### Work to complete
Each line of the material holding the word "ComputeAssignedColors" must be identified and copied.

### Provided data
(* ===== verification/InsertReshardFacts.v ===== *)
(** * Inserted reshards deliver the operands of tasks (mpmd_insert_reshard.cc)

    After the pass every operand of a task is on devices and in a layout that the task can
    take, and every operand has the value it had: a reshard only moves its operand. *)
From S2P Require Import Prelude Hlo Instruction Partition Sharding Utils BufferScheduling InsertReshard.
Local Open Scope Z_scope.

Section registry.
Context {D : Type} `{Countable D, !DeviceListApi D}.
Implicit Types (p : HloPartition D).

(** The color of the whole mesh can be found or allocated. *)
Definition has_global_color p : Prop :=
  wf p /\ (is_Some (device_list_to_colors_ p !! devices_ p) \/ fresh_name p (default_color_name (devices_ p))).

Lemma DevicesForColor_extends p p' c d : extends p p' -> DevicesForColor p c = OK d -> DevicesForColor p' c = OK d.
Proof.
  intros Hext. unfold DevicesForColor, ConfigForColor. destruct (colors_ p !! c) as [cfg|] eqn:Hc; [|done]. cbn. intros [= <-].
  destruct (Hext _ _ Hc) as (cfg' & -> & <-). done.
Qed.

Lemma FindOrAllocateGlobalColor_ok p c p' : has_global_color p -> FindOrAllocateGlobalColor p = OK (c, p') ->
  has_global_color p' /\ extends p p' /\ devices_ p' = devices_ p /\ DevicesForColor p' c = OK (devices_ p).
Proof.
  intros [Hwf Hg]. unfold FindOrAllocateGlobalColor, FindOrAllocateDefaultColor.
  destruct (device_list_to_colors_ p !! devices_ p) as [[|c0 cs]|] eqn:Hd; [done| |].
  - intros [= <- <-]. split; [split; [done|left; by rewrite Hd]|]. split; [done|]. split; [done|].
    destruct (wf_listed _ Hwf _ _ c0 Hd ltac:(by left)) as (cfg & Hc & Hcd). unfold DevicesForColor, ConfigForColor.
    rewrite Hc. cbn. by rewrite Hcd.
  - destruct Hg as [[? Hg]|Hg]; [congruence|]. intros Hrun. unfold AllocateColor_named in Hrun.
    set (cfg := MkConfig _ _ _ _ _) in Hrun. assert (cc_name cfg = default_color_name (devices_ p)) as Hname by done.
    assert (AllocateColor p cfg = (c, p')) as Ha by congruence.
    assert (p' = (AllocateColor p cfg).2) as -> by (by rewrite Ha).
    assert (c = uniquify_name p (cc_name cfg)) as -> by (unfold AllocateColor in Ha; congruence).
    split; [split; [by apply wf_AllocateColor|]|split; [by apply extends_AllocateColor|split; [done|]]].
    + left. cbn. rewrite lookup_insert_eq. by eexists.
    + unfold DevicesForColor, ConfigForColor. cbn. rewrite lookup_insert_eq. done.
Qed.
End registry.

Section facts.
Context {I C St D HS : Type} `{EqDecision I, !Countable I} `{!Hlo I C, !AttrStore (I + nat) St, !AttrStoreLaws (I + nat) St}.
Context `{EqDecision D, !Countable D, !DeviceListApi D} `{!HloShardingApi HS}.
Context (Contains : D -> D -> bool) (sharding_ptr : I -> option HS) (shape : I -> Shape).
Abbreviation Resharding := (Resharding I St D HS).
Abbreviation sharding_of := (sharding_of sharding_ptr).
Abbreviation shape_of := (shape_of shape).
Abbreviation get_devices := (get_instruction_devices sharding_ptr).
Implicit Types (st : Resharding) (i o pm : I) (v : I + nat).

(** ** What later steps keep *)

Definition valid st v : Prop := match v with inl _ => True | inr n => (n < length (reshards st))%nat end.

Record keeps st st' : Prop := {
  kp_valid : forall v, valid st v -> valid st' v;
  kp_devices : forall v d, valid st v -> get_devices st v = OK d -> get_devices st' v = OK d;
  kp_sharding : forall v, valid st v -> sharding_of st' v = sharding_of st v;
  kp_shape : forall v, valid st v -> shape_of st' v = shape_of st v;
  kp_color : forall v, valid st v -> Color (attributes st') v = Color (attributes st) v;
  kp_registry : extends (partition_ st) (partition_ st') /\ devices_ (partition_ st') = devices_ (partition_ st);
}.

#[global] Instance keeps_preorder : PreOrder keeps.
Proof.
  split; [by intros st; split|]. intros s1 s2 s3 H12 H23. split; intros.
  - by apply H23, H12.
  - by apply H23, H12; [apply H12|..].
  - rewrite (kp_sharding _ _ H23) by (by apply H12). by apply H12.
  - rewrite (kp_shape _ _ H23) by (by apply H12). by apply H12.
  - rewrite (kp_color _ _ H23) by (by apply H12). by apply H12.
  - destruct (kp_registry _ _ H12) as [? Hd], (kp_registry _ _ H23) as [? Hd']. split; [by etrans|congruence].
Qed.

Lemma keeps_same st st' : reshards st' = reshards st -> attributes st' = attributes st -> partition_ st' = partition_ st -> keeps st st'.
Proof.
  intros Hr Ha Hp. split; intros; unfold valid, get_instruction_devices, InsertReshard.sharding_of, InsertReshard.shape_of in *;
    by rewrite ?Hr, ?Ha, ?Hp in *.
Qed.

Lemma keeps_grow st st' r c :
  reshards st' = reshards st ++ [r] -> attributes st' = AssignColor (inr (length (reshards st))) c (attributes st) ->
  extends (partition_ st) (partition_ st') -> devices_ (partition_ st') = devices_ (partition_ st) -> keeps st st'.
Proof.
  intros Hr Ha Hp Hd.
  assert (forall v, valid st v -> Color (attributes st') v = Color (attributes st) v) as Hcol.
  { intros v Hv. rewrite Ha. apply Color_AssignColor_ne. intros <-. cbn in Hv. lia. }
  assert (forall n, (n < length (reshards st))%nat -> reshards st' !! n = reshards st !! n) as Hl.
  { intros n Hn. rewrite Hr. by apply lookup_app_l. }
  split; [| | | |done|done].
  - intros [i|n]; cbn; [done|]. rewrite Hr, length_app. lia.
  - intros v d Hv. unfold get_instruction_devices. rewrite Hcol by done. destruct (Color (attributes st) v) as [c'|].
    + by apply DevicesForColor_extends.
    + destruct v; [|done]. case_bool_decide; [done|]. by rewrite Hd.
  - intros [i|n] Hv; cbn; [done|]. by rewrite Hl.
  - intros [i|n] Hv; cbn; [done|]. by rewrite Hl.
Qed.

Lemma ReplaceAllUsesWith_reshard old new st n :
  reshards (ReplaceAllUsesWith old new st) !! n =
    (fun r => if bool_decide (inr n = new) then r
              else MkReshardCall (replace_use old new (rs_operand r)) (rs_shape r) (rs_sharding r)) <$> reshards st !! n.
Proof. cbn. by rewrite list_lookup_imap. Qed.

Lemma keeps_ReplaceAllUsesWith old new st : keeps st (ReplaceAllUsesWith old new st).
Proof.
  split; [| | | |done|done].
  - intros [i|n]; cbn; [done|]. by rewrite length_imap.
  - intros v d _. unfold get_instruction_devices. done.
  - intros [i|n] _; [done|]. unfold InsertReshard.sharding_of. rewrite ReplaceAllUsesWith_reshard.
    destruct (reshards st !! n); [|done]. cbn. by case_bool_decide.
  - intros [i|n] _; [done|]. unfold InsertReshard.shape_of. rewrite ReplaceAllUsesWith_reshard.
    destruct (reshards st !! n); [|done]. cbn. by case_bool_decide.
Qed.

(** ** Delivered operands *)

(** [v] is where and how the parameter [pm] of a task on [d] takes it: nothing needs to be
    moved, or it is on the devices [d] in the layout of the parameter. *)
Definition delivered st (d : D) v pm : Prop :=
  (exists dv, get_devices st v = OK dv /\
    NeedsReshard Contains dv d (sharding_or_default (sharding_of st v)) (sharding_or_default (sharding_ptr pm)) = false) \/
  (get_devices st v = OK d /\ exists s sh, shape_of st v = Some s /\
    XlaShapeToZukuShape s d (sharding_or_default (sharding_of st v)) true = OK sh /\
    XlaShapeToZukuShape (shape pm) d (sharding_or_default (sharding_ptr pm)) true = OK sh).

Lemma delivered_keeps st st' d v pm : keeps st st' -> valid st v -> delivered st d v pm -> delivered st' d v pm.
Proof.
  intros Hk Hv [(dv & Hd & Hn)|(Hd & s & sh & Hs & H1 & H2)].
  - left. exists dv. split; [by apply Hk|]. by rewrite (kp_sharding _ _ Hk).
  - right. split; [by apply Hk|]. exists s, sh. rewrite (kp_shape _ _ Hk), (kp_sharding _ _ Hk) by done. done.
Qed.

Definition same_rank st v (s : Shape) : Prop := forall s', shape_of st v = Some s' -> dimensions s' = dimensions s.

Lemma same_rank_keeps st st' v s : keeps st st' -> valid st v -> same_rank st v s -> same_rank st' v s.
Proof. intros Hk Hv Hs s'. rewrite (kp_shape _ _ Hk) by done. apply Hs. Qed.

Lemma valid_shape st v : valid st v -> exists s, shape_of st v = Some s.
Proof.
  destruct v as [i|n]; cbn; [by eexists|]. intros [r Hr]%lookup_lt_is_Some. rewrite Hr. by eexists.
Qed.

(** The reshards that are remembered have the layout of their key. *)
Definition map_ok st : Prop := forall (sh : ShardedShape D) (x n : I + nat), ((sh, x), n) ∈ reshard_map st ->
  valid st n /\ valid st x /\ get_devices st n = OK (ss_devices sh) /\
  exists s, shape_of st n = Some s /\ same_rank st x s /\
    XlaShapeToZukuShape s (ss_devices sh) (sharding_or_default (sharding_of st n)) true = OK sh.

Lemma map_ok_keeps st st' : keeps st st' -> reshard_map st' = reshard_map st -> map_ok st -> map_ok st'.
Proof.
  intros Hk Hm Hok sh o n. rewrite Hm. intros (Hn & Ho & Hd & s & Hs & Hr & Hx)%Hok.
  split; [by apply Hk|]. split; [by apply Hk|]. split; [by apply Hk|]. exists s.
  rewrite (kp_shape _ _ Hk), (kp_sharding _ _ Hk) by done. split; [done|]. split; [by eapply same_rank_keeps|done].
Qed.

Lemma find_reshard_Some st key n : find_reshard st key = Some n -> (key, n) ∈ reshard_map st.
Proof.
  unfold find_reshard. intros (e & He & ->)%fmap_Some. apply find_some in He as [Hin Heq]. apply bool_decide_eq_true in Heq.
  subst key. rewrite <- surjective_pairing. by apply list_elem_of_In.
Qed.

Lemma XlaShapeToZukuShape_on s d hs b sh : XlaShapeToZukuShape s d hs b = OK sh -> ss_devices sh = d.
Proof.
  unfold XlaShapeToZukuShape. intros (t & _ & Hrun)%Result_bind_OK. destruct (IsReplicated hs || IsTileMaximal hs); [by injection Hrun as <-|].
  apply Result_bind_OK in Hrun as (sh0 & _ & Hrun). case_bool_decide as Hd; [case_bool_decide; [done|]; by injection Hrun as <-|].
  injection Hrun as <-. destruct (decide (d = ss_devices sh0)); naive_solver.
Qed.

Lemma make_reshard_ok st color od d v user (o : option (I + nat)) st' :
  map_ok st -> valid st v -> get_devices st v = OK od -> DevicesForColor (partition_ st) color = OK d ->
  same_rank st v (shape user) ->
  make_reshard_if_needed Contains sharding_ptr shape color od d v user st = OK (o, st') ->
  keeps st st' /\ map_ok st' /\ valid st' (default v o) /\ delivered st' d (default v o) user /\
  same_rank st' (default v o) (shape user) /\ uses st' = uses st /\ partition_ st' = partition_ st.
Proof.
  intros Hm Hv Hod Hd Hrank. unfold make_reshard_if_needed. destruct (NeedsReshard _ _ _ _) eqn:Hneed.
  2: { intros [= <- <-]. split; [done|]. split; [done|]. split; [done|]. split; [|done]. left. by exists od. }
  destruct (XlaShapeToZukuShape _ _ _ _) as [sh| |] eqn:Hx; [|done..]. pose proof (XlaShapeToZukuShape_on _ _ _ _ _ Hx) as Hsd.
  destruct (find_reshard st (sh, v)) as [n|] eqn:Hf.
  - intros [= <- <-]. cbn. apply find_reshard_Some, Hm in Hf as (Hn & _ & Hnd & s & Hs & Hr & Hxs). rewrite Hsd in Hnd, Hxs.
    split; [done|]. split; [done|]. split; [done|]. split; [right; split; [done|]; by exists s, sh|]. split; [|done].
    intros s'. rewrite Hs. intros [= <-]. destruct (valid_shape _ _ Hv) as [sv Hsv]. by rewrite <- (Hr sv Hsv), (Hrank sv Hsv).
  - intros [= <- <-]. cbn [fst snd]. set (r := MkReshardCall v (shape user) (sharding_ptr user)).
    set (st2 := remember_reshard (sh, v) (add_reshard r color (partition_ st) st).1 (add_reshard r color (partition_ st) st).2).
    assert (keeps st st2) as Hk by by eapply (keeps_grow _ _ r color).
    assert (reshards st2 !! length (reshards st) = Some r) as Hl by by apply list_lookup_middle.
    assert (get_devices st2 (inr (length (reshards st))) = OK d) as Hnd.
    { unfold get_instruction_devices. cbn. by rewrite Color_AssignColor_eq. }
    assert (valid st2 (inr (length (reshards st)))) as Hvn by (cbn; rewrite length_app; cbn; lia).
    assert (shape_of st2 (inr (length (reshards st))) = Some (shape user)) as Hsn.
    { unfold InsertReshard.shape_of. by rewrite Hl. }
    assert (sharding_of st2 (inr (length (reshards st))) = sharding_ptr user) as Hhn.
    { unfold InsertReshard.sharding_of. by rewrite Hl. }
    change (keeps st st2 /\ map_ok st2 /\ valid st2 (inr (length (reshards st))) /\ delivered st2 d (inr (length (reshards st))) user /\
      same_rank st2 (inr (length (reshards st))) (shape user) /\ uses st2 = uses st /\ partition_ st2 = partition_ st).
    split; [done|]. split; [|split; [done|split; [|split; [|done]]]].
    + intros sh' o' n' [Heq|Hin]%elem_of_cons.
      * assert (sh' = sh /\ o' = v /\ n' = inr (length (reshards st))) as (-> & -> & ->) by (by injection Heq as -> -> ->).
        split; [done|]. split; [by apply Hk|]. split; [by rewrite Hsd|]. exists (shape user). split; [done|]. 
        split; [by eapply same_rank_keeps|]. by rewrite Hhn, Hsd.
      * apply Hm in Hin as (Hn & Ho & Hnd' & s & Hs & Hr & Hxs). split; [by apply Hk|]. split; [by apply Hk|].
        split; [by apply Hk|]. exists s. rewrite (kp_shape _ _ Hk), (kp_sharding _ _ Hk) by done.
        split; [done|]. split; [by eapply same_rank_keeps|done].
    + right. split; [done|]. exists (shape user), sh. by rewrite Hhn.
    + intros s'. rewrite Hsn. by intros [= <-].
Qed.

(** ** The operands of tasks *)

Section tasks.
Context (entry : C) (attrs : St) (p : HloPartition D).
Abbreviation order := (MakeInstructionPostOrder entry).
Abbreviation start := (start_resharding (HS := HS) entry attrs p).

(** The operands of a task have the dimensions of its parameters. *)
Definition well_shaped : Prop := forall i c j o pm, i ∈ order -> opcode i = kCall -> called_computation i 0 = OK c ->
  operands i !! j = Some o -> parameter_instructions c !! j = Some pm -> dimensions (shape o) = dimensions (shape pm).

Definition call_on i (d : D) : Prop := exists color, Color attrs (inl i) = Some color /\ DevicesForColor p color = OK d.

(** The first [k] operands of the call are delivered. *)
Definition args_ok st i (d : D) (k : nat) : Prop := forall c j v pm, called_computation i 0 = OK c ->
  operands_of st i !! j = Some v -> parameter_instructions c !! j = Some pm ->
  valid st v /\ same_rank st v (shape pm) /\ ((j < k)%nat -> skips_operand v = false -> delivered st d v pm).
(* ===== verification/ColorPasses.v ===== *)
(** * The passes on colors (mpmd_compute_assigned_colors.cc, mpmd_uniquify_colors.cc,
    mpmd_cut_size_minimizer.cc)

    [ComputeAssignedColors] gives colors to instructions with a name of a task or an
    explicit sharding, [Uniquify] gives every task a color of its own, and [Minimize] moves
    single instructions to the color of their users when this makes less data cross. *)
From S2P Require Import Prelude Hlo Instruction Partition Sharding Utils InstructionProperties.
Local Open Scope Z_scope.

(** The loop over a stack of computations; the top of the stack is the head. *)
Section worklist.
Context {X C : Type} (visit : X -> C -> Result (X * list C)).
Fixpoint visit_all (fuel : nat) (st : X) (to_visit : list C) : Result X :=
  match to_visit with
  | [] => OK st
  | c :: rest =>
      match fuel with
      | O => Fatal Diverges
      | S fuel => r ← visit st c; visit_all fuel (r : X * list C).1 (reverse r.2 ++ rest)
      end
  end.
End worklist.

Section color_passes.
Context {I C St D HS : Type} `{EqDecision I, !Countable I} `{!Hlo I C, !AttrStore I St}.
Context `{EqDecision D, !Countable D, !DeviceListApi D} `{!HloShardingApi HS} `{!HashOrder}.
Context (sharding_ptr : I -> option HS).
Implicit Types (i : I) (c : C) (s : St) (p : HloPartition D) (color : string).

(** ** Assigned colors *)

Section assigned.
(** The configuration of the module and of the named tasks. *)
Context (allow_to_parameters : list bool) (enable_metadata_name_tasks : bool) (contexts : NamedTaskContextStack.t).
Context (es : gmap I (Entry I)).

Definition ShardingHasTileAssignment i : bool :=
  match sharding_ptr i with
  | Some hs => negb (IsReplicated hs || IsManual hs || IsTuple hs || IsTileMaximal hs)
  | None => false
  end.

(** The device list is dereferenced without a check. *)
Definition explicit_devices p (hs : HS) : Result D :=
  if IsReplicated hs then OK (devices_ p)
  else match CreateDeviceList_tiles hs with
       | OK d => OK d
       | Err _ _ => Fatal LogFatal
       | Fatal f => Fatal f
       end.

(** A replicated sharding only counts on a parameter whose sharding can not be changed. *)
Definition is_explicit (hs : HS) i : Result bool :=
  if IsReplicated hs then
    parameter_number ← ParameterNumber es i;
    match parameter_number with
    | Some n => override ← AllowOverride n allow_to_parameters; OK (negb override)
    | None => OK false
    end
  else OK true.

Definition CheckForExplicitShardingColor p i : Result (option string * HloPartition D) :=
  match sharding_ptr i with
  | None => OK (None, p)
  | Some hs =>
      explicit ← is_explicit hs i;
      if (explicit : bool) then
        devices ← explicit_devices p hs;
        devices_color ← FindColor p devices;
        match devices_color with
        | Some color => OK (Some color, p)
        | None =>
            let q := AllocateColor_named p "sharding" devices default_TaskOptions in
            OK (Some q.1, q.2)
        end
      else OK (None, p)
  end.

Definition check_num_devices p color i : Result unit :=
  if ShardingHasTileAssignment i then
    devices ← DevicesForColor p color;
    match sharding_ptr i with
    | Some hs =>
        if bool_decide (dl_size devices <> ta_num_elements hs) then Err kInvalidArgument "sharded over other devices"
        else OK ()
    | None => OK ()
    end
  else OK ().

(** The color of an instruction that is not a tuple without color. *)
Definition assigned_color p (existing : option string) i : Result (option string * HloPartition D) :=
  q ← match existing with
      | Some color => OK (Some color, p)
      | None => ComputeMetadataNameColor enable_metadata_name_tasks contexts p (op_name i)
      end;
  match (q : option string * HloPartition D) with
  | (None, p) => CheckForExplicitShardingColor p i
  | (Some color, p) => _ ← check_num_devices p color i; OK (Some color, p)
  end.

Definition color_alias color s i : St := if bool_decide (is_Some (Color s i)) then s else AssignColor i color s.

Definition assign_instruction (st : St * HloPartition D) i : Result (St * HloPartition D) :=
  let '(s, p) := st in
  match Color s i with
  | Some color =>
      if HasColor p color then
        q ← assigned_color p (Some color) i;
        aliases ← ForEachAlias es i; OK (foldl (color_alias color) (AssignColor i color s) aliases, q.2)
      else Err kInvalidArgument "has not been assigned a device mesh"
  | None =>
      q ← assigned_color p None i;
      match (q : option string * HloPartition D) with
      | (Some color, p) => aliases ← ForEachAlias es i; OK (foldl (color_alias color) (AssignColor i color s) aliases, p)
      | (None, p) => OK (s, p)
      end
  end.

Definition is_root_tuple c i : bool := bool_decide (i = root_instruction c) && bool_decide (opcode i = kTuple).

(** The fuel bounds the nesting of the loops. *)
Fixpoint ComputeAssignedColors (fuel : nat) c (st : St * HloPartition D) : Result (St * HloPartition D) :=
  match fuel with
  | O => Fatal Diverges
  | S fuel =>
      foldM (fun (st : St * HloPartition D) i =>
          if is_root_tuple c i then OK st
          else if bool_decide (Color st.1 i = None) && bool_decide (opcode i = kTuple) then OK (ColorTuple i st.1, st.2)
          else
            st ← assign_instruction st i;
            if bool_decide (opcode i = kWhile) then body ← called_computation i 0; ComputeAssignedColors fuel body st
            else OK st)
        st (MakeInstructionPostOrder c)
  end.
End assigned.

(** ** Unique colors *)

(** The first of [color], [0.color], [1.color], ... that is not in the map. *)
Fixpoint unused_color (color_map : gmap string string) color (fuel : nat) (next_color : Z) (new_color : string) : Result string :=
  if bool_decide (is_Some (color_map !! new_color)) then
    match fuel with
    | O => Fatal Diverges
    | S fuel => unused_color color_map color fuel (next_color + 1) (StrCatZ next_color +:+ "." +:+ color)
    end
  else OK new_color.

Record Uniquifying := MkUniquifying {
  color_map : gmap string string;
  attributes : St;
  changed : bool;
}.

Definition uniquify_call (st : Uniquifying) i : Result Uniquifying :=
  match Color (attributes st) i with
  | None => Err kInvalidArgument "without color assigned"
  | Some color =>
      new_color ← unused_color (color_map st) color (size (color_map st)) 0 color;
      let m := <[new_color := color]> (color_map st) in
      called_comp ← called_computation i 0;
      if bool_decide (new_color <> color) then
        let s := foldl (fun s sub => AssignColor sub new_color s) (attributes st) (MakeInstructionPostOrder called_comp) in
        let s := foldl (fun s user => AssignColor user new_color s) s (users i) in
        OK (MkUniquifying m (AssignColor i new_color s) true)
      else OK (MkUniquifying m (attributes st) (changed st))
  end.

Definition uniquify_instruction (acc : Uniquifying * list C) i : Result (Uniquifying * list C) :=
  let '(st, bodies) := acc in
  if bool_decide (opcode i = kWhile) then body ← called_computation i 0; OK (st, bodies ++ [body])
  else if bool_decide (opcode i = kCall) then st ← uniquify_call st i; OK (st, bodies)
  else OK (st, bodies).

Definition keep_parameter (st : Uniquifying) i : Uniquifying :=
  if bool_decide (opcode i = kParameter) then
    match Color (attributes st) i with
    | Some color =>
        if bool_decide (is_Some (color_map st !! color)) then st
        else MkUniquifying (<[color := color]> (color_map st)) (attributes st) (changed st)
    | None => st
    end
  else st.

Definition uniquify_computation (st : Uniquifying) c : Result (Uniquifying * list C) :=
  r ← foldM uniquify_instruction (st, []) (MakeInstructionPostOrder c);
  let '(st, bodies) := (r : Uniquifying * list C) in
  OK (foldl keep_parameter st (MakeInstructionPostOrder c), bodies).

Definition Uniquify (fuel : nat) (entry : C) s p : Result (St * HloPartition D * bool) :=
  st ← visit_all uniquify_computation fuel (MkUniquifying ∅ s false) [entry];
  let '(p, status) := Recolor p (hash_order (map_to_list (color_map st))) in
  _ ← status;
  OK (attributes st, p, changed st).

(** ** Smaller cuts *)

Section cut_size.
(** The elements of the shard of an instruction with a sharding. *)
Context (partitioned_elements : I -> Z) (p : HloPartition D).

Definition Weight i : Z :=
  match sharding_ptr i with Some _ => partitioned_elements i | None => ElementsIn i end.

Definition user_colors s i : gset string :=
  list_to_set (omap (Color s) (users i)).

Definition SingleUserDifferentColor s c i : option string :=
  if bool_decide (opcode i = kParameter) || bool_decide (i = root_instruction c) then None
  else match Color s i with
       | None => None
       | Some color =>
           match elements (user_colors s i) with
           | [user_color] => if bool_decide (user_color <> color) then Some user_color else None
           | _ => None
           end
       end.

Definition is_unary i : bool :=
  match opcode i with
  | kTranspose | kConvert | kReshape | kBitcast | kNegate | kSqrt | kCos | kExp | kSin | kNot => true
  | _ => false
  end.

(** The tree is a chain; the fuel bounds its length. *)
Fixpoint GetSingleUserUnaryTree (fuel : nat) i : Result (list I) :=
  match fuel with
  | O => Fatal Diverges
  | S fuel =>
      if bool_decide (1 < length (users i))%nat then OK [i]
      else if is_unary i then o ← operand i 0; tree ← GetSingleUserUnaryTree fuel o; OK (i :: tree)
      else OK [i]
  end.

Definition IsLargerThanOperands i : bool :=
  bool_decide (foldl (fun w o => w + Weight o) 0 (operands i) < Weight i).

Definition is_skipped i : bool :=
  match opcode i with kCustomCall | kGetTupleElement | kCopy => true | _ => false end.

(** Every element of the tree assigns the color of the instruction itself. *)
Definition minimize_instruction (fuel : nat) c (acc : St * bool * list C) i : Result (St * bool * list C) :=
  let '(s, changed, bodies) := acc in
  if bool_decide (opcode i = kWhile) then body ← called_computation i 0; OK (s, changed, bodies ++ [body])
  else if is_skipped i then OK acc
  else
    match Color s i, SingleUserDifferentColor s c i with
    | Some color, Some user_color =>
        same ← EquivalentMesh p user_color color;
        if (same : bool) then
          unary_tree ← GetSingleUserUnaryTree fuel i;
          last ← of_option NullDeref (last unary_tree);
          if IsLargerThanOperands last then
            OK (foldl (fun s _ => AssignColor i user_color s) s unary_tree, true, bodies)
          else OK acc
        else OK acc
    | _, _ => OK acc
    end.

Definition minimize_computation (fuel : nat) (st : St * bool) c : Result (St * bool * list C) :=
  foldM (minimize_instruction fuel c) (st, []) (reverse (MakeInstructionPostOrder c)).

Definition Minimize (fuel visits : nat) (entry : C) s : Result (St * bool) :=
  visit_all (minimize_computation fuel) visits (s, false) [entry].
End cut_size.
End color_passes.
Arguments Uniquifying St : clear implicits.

### Expected output
    [ComputeAssignedColors] gives colors to instructions with a name of a task or an
Fixpoint ComputeAssignedColors (fuel : nat) c (st : St * HloPartition D) : Result (St * HloPartition D) :=
            if bool_decide (opcode i = kWhile) then body ← called_computation i 0; ComputeAssignedColors fuel body st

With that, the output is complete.